LOS ANGELES — Three people were stabbed Saturday, one critically, after a small group of Ku Klux Klan members staging an anti-immigrant rally in Southern California clashed with a larger gathering of counter-protesters, police said.
The violence erupted shortly after noon in Anaheim’s Pearson Park, about 3 miles from Disneyland. The KKK had advertised plans for the rally and about 30 anti-Klan protesters showed up beforehand, said Anaheim Police Sgt. Daron Wyatt said. When the Klan members arrived they were attacked as they exited their cars, he said.
One Klansman stabbed a counter-protester with the decorative end of a flag pole, Wyatt said. That stabbing set off a vicious brawl in which Klan members and protesters fought across an entire city block.
One Anaheim police sergeant saw a Klan member with a knife in his hand and a counter-protester bleeding nearby, Wyatt said. The sergeant took the KKK member into custody. Meanwhile, counter-protesters stomped on two KKK members, he said.
Wyatt said police were present when the violence erupted but did not say how many officers were deployed.
Brian Levin, director of California State University, San Bernardino’s Center for the Study of Hate and Extremism, witnessed the violence and told the Los Angeles Times he saw no police when it started.
Chris Barker, who identified himself as the “imperial wizard” of the Loyal White Knights of the KKK, said his members were holding a peaceful anti-immigration demonstration and acted in self-defense.
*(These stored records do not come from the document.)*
Definition required (hf : HardFork) (p : Params) : Z :=
  (Z.of_nat (window_size hf) * threshold p + 99) / 100.

(** Fork [n] is due at height [h]: the height is reached and enough blocks of
    the window voted for it or a later fork. *)
Definition due (hf : HardFork) (h n : nat) : Prop :=
  exists p, heights hf !! n = Some p /\ (height p <= h)%nat /\ required hf p <= votes_from hf n.

Record Inv (hf : HardFork) : Prop := {
  inv_heights : schedule_ok (heights hf);
  inv_index : (current_fork_index hf < length (heights hf))%nat;
  inv_window : (0 < window_size hf)%nat /\ Z.of_nat (window_size hf) < 2 ^ 25;
  inv_versions : Forall is_u8 (versions hf);
  inv_size : (length (versions hf) <= window_size hf)%nat;
  inv_tally : last_versions hf = tally (versions hf)
}.

Lemma schedule_lookup_lt ps i j p q :
  schedule_ok ps -> ps !! i = Some p -> ps !! j = Some q -> (i < j)%nat -> fork_lt p q.
Proof.
  intros [Hs _]. revert i j. induction Hs as [|r ps Hs IH Hr]; intros i j Hi Hj Hij; [done|].
  destruct i as [|i], j as [|j]; try lia; cbn in Hi, Hj; simplify_eq.
  - rewrite Forall_forall in Hr. apply Hr. by eapply list_elem_of_lookup_2.
  - apply (IH i j); [done..|lia].
Qed.

Lemma schedule_version ps i p : schedule_ok ps -> ps !! i = Some p -> is_u8 (version p).
Proof.
  intros [_ H] Hi. rewrite Forall_lookup in H. specialize (H i p Hi) as [H _]. words. lia.
Qed.

Lemma schedule_length ps : schedule_ok ps -> (length ps <= 255)%nat.
Proof.
  intros Hs. assert (H : forall i p, ps !! i = Some p -> Z.of_nat i < version p).
  { induction i as [|i IH]; intros p Hp.
    - destruct Hs as [_ Ho]. rewrite Forall_lookup in Ho. apply Ho in Hp as [Hp _]. lia.
    - destruct (lookup_lt_is_Some_2 ps i) as [q Hq]; [apply lookup_lt_Some in Hp; lia|].
      pose proof (schedule_lookup_lt ps i (S i) q p Hs Hq Hp ltac:(lia)) as [Hlt _].
      specialize (IH q Hq). lia. }
  destruct (decide (length ps = 0)%nat) as [|Hn]; [lia|].
  destruct (lookup_lt_is_Some_2 ps (length ps - 1)) as [p Hp]; [lia|].
  specialize (H _ _ Hp). pose proof (schedule_version _ _ _ Hs Hp). words. lia.
Qed.

Lemma votes_from_bound hf n : 0 <= votes_from hf n <= Z.of_nat (length (versions hf)).
Proof. unfold votes_from. pose proof (length_filter (fun v => v ∈ map version (drop n (heights hf))) (versions hf)). lia. Qed.
(* ===== verification/TxPool.v ===== *)
(** * Transaction pool

    Model of [src/cryptonote_core/tx_pool.cpp] and [tx_pool.h].

    The pool is a record of its containers: the transactions by id, the key
    images and the aliases they claim, each with the set of the ids that claim
    it, the ids ordered by fee and time, and the ids that timed out.  The
    functions take the pool and return it changed, together with their result;
    an early [return false] returns the pool as it is at that point.  What the
    pool asks of the chain is the record [Blockchain]; the results of [time]
    are arguments. *)
From Stdlib Require Import SpecFloat.
From stdpp Require Import gmap sorting.
From S2P Require Import Prelude Keccak Basic TxExtra FormatUtils Reward.
Import Basic TxExtra FormatUtils Reward.

#[local] Set Warnings "-clear-no-such-hyp".

Module TxPool.

(** ** Verification results *)

Inductive tvc_flag :=
  | Should_be_relayed | Verifivation_failed | Verifivation_impossible | Added_to_pool
  | Low_mixin | High_mixin | Double_spend | Alias_already_exists | Invalid_input | Invalid_output
  | Too_big | Overspend | Fee_too_low | Not_rct | Invalid_tx_version.
#[export] Instance tvc_flag_eq_dec : EqDecision tvc_flag.
Proof. solve_decision. Defined.
Definition tx_verification_context : Type := tvc_flag -> bool.
Definition set_flag (f : tvc_flag) (b : bool) (tvc : tx_verification_context) : tx_verification_context :=
  fun g => if decide (g = f) then b else tvc g.
Definition fail (fs : list tvc_flag) (tvc : tx_verification_context) : tx_verification_context :=
  foldr (fun f => set_flag f true) tvc (Verifivation_failed :: fs).

(** ** What the pool uses of the chain *)

Record Blockchain := MkBlockchain {
  check_fee : Z -> Z -> bool;
  check_tx_outputs : transaction -> tx_verification_context -> bool * tx_verification_context;
  (** the result, [max_used_block_height] and [max_used_block_id] *)
  check_tx_inputs : transaction -> Z -> hash -> bool -> tx_verification_context ->
    bool * Z * hash * tx_verification_context;
  chain_have_tx : hash -> bool;
  chain_have_tx_keyimges_as_spent : transaction -> bool;
  get_alias_address : list Z -> list Z;
  get_current_blockchain_height : Z;
  get_block_id_by_height : Z -> hash
}.

(** ** The pool *)

Record tx_details := MkDetails {
  td_tx : transaction;
  blob_size : Z;
  fee : Z;
  max_used_block_id : hash;
  max_used_block_height : Z;
  kept_by_block : bool;
  last_failed_height : Z;
  last_failed_id : hash;
  receive_time : Z;
  last_relayed_time : Z;
  relayed : bool
}.

(** Fee per size, time and id. *)
Record entry := MkEntry { e_ratio : Z; e_time : Z; e_id : hash }.
#[export] Instance entry_eq_dec : EqDecision entry.
Proof. solve_decision. Defined.

Record tx_memory_pool := MkPool {
  m_transactions : gmap hash tx_details;
  m_spent_key_images : gmap key_image (gset hash);
  m_pending_aliases : gmap (list Z) (gset hash);
  m_txs_by_fee_and_receive_time : list entry;
  m_timed_out_transactions : gset hash
}.
Definition set_transactions t p :=
  MkPool t (m_spent_key_images p) (m_pending_aliases p) (m_txs_by_fee_and_receive_time p) (m_timed_out_transactions p).
Definition set_key_images k p :=
  MkPool (m_transactions p) k (m_pending_aliases p) (m_txs_by_fee_and_receive_time p) (m_timed_out_transactions p).
Definition set_aliases a p :=
  MkPool (m_transactions p) (m_spent_key_images p) a (m_txs_by_fee_and_receive_time p) (m_timed_out_transactions p).
Definition set_sorted l p :=
  MkPool (m_transactions p) (m_spent_key_images p) (m_pending_aliases p) l (m_timed_out_transactions p).
Definition set_timed_out s p :=
  MkPool (m_transactions p) (m_spent_key_images p) (m_pending_aliases p) (m_txs_by_fee_and_receive_time p) s.
(* ===== verification/Database.v ===== *)
(** * The database of the chain

    Model of [src/blockchain_db/blockchain_db.cpp] and of the tables of
    [src/blockchain_db/lmdb/db_lmdb.cpp]: how blocks, transactions, outputs,
    spent key images and aliases are stored and removed.

    LMDB is a parameter of the code; of it the model has what the code relies
    on: a table is a finite map, [MDB_APPEND] refuses a key that is not above
    all others, and aborting a write transaction restores the tables.  The
    object also has members that are not part of a transaction: the counters and
    the cache of aliases.  An operation is a function from the object to the
    object and either its result or the exception it throws, so that what a
    failed operation leaves behind is visible. *)
From stdpp Require Import gmap.
From S2P Require Import Prelude Varint Keccak Base58 Serialization Basic TxExtra FormatUtils Address HardFork.
Import Varint Base58 Serialization Basic TxExtra FormatUtils Address.
#[local] Set Warnings "-clear-no-such-hyp".

Module Database.

(** What the database uses of the other components. *)
Class DbCrypto := {
  (** [crypto::check_key] *)
  check_key : public_key -> bool;
  (** [crypto::check_signature] *)
  check_signature : hash -> public_key -> signature -> bool;
  (** [rct::zeroCommit] *)
  zeroCommit : Z -> key
}.

Inductive db_error :=
  | BLOCK_EXISTS | BLOCK_PARENT_DNE | BLOCK_DNE | TX_EXISTS | TX_DNE | OUTPUT_DNE | KEY_IMAGE_EXISTS | DB_ERROR.

(** ** Tables *)

Record mdb_block_info := MkBlockInfo {
  bi_timestamp : Z;
  bi_coins : Z;
  bi_size : Z;
  bi_diff : Z;
  bi_hash : hash
}.
Record tx_data_t := MkTxData { td_tx_id : nat; td_unlock_time : Z; td_block_id : nat }.
Record output_data_t := MkOutputData {
  od_pubkey : public_key;
  od_unlock_time : Z;
  od_height : nat;
  od_commitment : key
}.
Record outkey := MkOutkey { ok_output_id : nat; ok_data : output_data_t }.

(** The tables of the schema; [block_info] and [output_amounts] are keyed by the
    prefix of their data that is compared.  An amount without outputs is not in
    [output_amounts]. *)
Record tables := MkTables {
  m_blocks : gmap nat (list Z);
  m_block_heights : gmap hash nat;
  m_block_info : gmap nat mdb_block_info;
  m_txs : gmap nat (list Z);
  m_tx_indices : gmap hash tx_data_t;
  m_tx_outputs : gmap nat (list nat);
  m_output_txs : gmap nat (hash * nat);
  m_output_amounts : gmap Z (gmap nat outkey);
  m_spent_keys : gset key_image;
  m_aliases : gmap (list Z) (list Z);
  m_hf_versions : gmap nat Z
}.

(** The object.  [m_hardfork] points to the object the chain has too. *)
Record BlockchainLMDB := MkDb {
  tbl : tables;
  m_height : nat;
  m_num_txs : nat;
  m_num_outputs : nat;
  m_aliases_multi_index : gmap (list Z) (nat * list Z);
  m_hardfork : HardFork.HardFork;
  m_batch_active : bool
}.

Definition set_tbl t db :=
  MkDb t (m_height db) (m_num_txs db) (m_num_outputs db) (m_aliases_multi_index db) (m_hardfork db) (m_batch_active db).
Definition set_height h db :=
  MkDb (tbl db) h (m_num_txs db) (m_num_outputs db) (m_aliases_multi_index db) (m_hardfork db) (m_batch_active db).
Definition set_num_txs n db :=
  MkDb (tbl db) (m_height db) n (m_num_outputs db) (m_aliases_multi_index db) (m_hardfork db) (m_batch_active db).
Definition set_num_outputs n db :=
  MkDb (tbl db) (m_height db) (m_num_txs db) n (m_aliases_multi_index db) (m_hardfork db) (m_batch_active db).
Definition set_alias_cache c db :=
  MkDb (tbl db) (m_height db) (m_num_txs db) (m_num_outputs db) c (m_hardfork db) (m_batch_active db).
Definition set_hardfork hf db :=
  MkDb (tbl db) (m_height db) (m_num_txs db) (m_num_outputs db) (m_aliases_multi_index db) hf (m_batch_active db).
Definition set_batch_active b db :=
  MkDb (tbl db) (m_height db) (m_num_txs db) (m_num_outputs db) (m_aliases_multi_index db) (m_hardfork db) b.

(** Updates of one table. *)
Definition set_blocks x t := MkTables x (m_block_heights t) (m_block_info t) (m_txs t) (m_tx_indices t)
  (m_tx_outputs t) (m_output_txs t) (m_output_amounts t) (m_spent_keys t) (m_aliases t) (m_hf_versions t).
Definition set_block_heights x t := MkTables (m_blocks t) x (m_block_info t) (m_txs t) (m_tx_indices t)
  (m_tx_outputs t) (m_output_txs t) (m_output_amounts t) (m_spent_keys t) (m_aliases t) (m_hf_versions t).
Definition set_block_info x t := MkTables (m_blocks t) (m_block_heights t) x (m_txs t) (m_tx_indices t)
  (m_tx_outputs t) (m_output_txs t) (m_output_amounts t) (m_spent_keys t) (m_aliases t) (m_hf_versions t).
Definition set_txs x t := MkTables (m_blocks t) (m_block_heights t) (m_block_info t) x (m_tx_indices t)
  (m_tx_outputs t) (m_output_txs t) (m_output_amounts t) (m_spent_keys t) (m_aliases t) (m_hf_versions t).
Definition set_tx_indices x t := MkTables (m_blocks t) (m_block_heights t) (m_block_info t) (m_txs t) x
  (m_tx_outputs t) (m_output_txs t) (m_output_amounts t) (m_spent_keys t) (m_aliases t) (m_hf_versions t).
Definition set_tx_outputs x t := MkTables (m_blocks t) (m_block_heights t) (m_block_info t) (m_txs t)
  (m_tx_indices t) x (m_output_txs t) (m_output_amounts t) (m_spent_keys t) (m_aliases t) (m_hf_versions t).
Definition set_output_txs x t := MkTables (m_blocks t) (m_block_heights t) (m_block_info t) (m_txs t)
  (m_tx_indices t) (m_tx_outputs t) x (m_output_amounts t) (m_spent_keys t) (m_aliases t) (m_hf_versions t).
Definition set_output_amounts x t := MkTables (m_blocks t) (m_block_heights t) (m_block_info t) (m_txs t)
  (m_tx_indices t) (m_tx_outputs t) (m_output_txs t) x (m_spent_keys t) (m_aliases t) (m_hf_versions t).
Definition set_spent_keys x t := MkTables (m_blocks t) (m_block_heights t) (m_block_info t) (m_txs t)
  (m_tx_indices t) (m_tx_outputs t) (m_output_txs t) (m_output_amounts t) x (m_aliases t) (m_hf_versions t).
Definition set_aliases x t := MkTables (m_blocks t) (m_block_heights t) (m_block_info t) (m_txs t)
  (m_tx_indices t) (m_tx_outputs t) (m_output_txs t) (m_output_amounts t) (m_spent_keys t) x (m_hf_versions t).
Definition set_hf_versions x t := MkTables (m_blocks t) (m_block_heights t) (m_block_info t) (m_txs t)
  (m_tx_indices t) (m_tx_outputs t) (m_output_txs t) (m_output_amounts t) (m_spent_keys t) (m_aliases t) x.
“If we’re attacked we will attack back,” said Barker, who did not attend the rally and spoke by phone from North Carolina. The organization lists Pelham, N.C., as its headquarters.
In total, 13 people were detained; six Klan members in connection with three stabbings and seven counter-protesters suspected of assaulting KKK members. All the injured were male. None was immediately identified.
The KKK has a long history in Anaheim. In the 1920s some Klansmen held elected office in the city, which was overwhelmingly white but now has a majority of Hispanics among its roughly 350,000 residents.
In January 2015, packets containing fliers condemning Martin Luther King Jr. and supporting the Ku Klux Klan were left in the driveways of about 40 homes in Santa Ana, about 8 miles south of Anaheim. The fliers opened with the heading “On Martin Luther King Day, you are celebrating a communist pervert.” The bottom of the fliers stated they came from the “Loyal White Knights of the Ku Klux Klan.”
Nationwide, the number of active KKK groups increased to 190 in 2015 after falling in 2013 and 2014, according to the Southern Poverty Law Center, which tracks hate groups.